[Entries provided]
Lemma PolicyRule_children_ind (P : PolicyRule -> Prop) :
  (forall r, (match r with And _ _ | Or _ _ | Not _ => False | _ => True end) -> P r) ->
  (forall l r, (forall x, l = Some x -> P x) -> (forall x, r = Some x -> P x) -> P (And l r)) ->
  (forall l r, (forall x, l = Some x -> P x) -> (forall x, r = Some x -> P x) -> P (Or l r)) ->
  (forall e, (forall x, e = Some x -> P x) -> P (Not e)) ->
  forall r, P r.
Proof.
  intros Hleaf Hand Hor Hnot.
  fix IH 1. intros r. destruct r; try (apply Hleaf; exact I).
  - apply Hand; intros x; [destruct lchild as [y|]|destruct rchild as [y|]]; intros [= <-]; apply IH.
  - apply Hor; intros x; [destruct lchild as [y|]|destruct rchild as [y|]]; intros [= <-]; apply IH.
  - apply Hnot; intros x; destruct expr as [y|]; intros [= <-]; apply IH.
Qed.

Lemma elem_of_collect_stage_refs (rule : PolicyRule) (id : string) :
  forall out, id ∈ collect_stage_refs rule out <-> refers_stage rule id \/ id ∈ out.
Proof.
  induction rule as [r Hr|l r IHl IHr|l r IHl IHr|e IHe] using PolicyRule_children_ind; intros out.
  - destruct r; try done; simpl; rewrite ?elem_of_set_insert; (split; [|intros [H|?]; [inv H|]; auto]);
      intros H; rewrite ?elem_of_set_insert in H; naive_solver (constructor).
  - simpl. destruct l as [l|], r as [r|]; rewrite ?(IHr _ eq_refl), ?(IHl _ eq_refl);
      (split; [intros H; naive_solver (by constructor)|intros [H|H]; [inv H|]; auto]).
  - simpl. destruct l as [l|], r as [r|]; rewrite ?(IHr _ eq_refl), ?(IHl _ eq_refl);
      (split; [intros H; naive_solver (by constructor)|intros [H|H]; [inv H|]; auto]).
  - simpl. destruct e as [e|]; rewrite ?(IHe _ eq_refl);
      (split; [intros H; naive_solver (by constructor)|intros [H|H]; [inv H|]; auto]).
Qed.

Lemma elem_of_active_stages {W : Type} (c : PipelineConfig W) (id : string) :
  existsb (str_eqb id) (active_stages c) = true <-> stage_configured c id.
Proof.
  assert (Hmem : existsb (str_eqb id) (active_stages c) = true <-> id ∈ active_stages c).
  { rewrite existsb_elem_of. setoid_rewrite str_eqb_eq. naive_solver. }
  rewrite Hmem. unfold active_stages, stage_configured, is_Some.
  destruct (cfg_eval c), (cfg_inference c); rewrite !elem_of_set_insert, elem_of_nil; naive_solver.
Qed.

Lemma validate_rule_None {W : Type} (c : PipelineConfig W) (psr : PolicyStageRule) :
  validate_rule (active_stages c) (cfg_registry c) psr = None <-> rule_valid c psr.
Proof.
  unfold validate_rule, rule_valid.
  destruct (find_first _ _) as [ref|] eqn:Hf.
  - split; [done|]. intros [Hs _]. apply find_first_Some in Hf as [Href Hn].
    apply elem_of_collect_stage_refs in Href as [Href|Href]; [|set_solver].
    apply Hs, elem_of_active_stages in Href. by rewrite Href in Hn.
  - assert (Hs : forall id, refers_stage (psr_rule psr) id -> stage_configured c id).
    { intros id Hid. apply elem_of_active_stages.
      apply negb_false_iff, (proj1 (find_first_None _ _) Hf).
      apply elem_of_collect_stage_refs. by left. }
    destruct (psr_decision_type_id psr) as [t|]; [|naive_solver].
    destruct (cfg_registry c) as [r|]; [|naive_solver].
    destruct (registry_find r t) as [d|] eqn:Hd; naive_solver.
Qed.

Lemma validate_rules_None {W : Type} (c : PipelineConfig W) (rules : list PolicyStageRule) :
  validate_rules (active_stages c) (cfg_registry c) rules = None <->
  forall psr, psr ∈ rules -> rule_valid c psr.
Proof.
  induction rules as [|psr rules IH]; simpl; [set_solver|].
  destruct (validate_rule _ _ psr) as [err|] eqn:Hv.
  - split; [done|]. intros Hall. assert (rule_valid c psr) as Hp by set_solver.
    apply validate_rule_None in Hp. by rewrite Hp in Hv.
  - apply validate_rule_None in Hv. rewrite IH. set_solver.
Qed.

Lemma validate_None {W : Type} (b : Builder W) :
  validate b = None <-> has_emit_ b = true /\ passes_checks (config_ b).
Proof.
  unfold validate, passes_checks. destruct (has_emit_ b); simpl; [|naive_solver].
  destruct (mc_targets (cfg_emit (config_ b))) as [|t ts]; simpl; [naive_solver|].
  destruct (Z.ltb_spec (cfg_latency_budget (config_ b)) (sum_stage_timeouts (config_ b)));
    [naive_solver lia|].
  destruct (Z.leb_spec (num_cells (cfg_sharding (config_ b))) (cells_per_tenant (cfg_sharding (config_ b))));
    [naive_solver lia|].
  destruct (cfg_policy (config_ b)) as [p|]; [rewrite validate_rules_None|]; naive_solver.
Qed.

(** *** The checks and the contract *)

Lemma total_timeout_sum {W : Type} (c : PipelineConfig W) : total_timeout c = sum_stage_timeouts c.
Proof.
  unfold total_timeout, stage_timeouts, sum_stage_timeouts.
  destruct (cfg_eval c), (cfg_inference c), (cfg_policy c); simpl; lia.
Qed.

Lemma refers_subrule (rule : PolicyRule) (id : string) : refers_stage rule id <-> exists v, subrule (StageVerdictIs id v) rule.
Proof.
  split.
  - induction 1 as [id v|l r id _ [v IH]|l r id _ [v IH]|l r id _ [v IH]|l r id _ [v IH]|e id _ [v IH]]; exists v; by constructor.
  - intros [v Hv]. induction Hv; by constructor.
Qed.

(** Every stage that may be asked its verdict, the policy stage apart. *)
Lemma configured_present {W : Type} (c : PipelineConfig W) (id : string) :
  stage_configured c id <-> id <> "policy" /\ stage_present c id.
Proof.
  unfold stage_configured, stage_present, stage_timeouts, is_Some.
  destruct (cfg_eval c), (cfg_inference c), (cfg_policy c); cbn [map fst app]; rewrite !elem_of_cons, elem_of_nil; naive_solver.
Qed.

Lemma contract_passes {W : Type} (c : PipelineConfig W) :
  contract_valid c -> types_registered c ->
  (forall psr v, policy_rule_of c psr -> ~ subrule (StageVerdictIs "policy" v) (psr_rule psr)) -> passes_checks c.
Proof.
  intros [Hid He Ht Hst Hsh Hb] Hreg Hpol. rewrite total_timeout_sum in Ht. split_and!; [done..|].
  intros p psr Hp Hpsr. assert (Hr : policy_rule_of c psr) by by exists p. split; [|intros t; by apply Hreg].
  intros id [v Hv]%refers_subrule. apply configured_present. split; [|by apply (Hst psr); [|left; exists v]].
  intros ->. by apply (Hpol psr v).
Qed.

Lemma passes_registered {W : Type} (c : PipelineConfig W) : passes_checks c -> types_registered c.
Proof. intros (_ & _ & _ & Hr) psr t (p & Hp & Hpsr) Ht. destruct (Hr p psr Hp Hpsr) as [_ Hreg]. by apply Hreg. Qed.

Lemma passes_contract {W : Type} (c : PipelineConfig W) :
  passes_checks c -> cfg_pipeline_id c <> "" -> 1 <= cfg_latency_budget c <= 10000 ->
  (forall psr id, policy_rule_of c psr -> subrule (StageIsDegraded id) (psr_rule psr) -> stage_present c id) ->
  contract_valid c.
Proof.
  intros (He & Ht & Hs & Hr) Hid Hb Hd. split; [done|done|by rewrite total_timeout_sum| |done|done].
  intros psr id Hpsr [Hv|Hdeg]; [|by eapply Hd]. destruct Hpsr as (p & Hp & Hpsr).
  destruct (Hr p psr Hp Hpsr) as [Hst _]. apply refers_subrule in Hv. by apply Hst, configured_present in Hv as [_ ?].
Qed.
[/Entries provided]
### [Assigned task]
Looking at the entries above, copy out every line in which "Hreg" occurs.

### [Answer space]
  intros [Hid He Ht Hst Hsh Hb] Hreg Hpol. rewrite total_timeout_sum in Ht. split_and!; [done..|].
  intros p psr Hp Hpsr. assert (Hr : policy_rule_of c psr) by by exists p. split; [|intros t; by apply Hreg].
Proof. intros (_ & _ & _ & Hr) psr t (p & Hp & Hpsr) Ht. destruct (Hr p psr Hp Hpsr) as [_ Hreg]. by apply Hreg. Qed.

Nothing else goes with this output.